Which lines of the entries below run from the one holding "- constructor; [done" to the one holding "d_entries : Forall (entry_ok limits) l;", inclusive? Set down exactly those lines and no others.

--- Records supplied ---

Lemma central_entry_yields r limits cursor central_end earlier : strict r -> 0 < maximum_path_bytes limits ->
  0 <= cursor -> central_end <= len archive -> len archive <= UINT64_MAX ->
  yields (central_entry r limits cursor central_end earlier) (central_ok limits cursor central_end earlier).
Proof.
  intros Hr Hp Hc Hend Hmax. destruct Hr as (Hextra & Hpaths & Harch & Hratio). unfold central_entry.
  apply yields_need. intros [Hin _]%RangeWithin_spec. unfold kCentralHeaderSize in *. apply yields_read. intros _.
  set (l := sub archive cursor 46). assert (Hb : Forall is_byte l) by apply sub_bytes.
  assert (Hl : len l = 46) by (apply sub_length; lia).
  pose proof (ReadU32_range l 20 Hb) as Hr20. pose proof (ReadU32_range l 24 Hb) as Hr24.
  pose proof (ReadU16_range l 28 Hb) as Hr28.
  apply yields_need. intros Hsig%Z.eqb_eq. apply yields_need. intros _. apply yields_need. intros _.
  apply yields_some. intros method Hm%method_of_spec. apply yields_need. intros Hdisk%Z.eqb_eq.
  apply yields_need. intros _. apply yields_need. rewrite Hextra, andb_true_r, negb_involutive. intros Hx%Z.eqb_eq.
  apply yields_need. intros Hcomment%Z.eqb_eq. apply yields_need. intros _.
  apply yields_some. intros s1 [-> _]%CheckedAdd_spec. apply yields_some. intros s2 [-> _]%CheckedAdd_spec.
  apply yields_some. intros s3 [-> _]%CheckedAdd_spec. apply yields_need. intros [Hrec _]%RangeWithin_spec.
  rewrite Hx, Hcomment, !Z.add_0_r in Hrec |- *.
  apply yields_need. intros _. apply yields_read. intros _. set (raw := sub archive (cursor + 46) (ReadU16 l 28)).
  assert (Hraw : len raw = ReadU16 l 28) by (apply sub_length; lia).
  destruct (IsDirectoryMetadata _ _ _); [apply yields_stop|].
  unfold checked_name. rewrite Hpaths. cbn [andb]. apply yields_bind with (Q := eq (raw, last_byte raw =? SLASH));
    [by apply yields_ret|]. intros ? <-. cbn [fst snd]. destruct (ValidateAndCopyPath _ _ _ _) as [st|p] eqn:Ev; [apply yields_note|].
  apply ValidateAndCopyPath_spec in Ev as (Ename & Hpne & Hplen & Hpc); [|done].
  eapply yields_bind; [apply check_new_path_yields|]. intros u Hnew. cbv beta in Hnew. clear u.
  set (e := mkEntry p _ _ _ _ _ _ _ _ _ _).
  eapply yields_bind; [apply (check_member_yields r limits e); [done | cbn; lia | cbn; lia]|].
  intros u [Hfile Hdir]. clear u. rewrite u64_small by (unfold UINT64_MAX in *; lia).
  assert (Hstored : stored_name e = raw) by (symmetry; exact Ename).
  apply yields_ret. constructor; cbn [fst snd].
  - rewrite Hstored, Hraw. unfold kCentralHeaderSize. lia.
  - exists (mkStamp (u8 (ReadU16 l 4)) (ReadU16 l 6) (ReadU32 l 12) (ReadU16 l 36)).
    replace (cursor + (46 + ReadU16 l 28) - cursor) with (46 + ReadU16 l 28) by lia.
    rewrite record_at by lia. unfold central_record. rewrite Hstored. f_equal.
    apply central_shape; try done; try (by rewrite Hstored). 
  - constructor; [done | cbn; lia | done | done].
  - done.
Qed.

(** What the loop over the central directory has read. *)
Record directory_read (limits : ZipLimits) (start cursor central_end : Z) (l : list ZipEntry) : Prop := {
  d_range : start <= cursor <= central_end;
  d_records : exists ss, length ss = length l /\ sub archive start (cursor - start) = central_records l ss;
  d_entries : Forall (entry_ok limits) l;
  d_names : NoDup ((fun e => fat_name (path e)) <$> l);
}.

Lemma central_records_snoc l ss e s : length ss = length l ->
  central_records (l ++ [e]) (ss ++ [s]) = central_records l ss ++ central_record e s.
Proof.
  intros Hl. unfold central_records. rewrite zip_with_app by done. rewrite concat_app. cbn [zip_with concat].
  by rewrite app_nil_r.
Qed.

---
--- Records supplied ---

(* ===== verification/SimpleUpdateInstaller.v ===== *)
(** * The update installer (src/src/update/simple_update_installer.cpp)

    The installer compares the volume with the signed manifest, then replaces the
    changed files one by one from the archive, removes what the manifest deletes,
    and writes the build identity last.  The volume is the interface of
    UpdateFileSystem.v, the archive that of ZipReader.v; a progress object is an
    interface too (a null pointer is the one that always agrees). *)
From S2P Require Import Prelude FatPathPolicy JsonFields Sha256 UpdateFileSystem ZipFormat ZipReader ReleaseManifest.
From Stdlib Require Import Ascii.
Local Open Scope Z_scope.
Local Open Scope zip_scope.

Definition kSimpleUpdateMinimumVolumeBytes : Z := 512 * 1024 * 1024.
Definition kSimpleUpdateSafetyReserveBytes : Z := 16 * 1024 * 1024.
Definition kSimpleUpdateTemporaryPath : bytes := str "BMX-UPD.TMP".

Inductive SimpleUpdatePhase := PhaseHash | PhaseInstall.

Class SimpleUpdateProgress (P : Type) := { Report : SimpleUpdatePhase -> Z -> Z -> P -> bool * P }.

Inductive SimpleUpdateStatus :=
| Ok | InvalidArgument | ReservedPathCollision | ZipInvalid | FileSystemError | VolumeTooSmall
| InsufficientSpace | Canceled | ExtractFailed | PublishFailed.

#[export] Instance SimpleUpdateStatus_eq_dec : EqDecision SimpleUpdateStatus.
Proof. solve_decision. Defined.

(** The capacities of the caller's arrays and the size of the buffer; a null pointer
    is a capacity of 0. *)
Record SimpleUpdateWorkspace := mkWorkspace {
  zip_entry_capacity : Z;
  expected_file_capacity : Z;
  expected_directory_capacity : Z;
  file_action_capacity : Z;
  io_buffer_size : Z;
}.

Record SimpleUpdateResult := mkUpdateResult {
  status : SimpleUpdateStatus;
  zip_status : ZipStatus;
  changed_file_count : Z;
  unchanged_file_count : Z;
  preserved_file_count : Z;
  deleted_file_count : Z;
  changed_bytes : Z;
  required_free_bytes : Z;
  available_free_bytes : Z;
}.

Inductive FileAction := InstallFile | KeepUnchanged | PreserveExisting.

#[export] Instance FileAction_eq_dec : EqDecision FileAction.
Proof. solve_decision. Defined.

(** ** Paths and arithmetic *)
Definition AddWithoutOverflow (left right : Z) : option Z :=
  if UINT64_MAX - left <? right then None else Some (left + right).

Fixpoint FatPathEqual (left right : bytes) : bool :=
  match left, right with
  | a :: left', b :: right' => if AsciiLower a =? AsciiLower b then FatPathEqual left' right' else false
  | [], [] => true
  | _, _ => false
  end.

---

### Answer to the exercise
  - constructor; [done | cbn; lia | done | done].
  - done.
Qed.

(** What the loop over the central directory has read. *)
Record directory_read (limits : ZipLimits) (start cursor central_end : Z) (l : list ZipEntry) : Prop := {
  d_range : start <= cursor <= central_end;
  d_records : exists ss, length ss = length l /\ sub archive start (cursor - start) = central_records l ss;
  d_entries : Forall (entry_ok limits) l;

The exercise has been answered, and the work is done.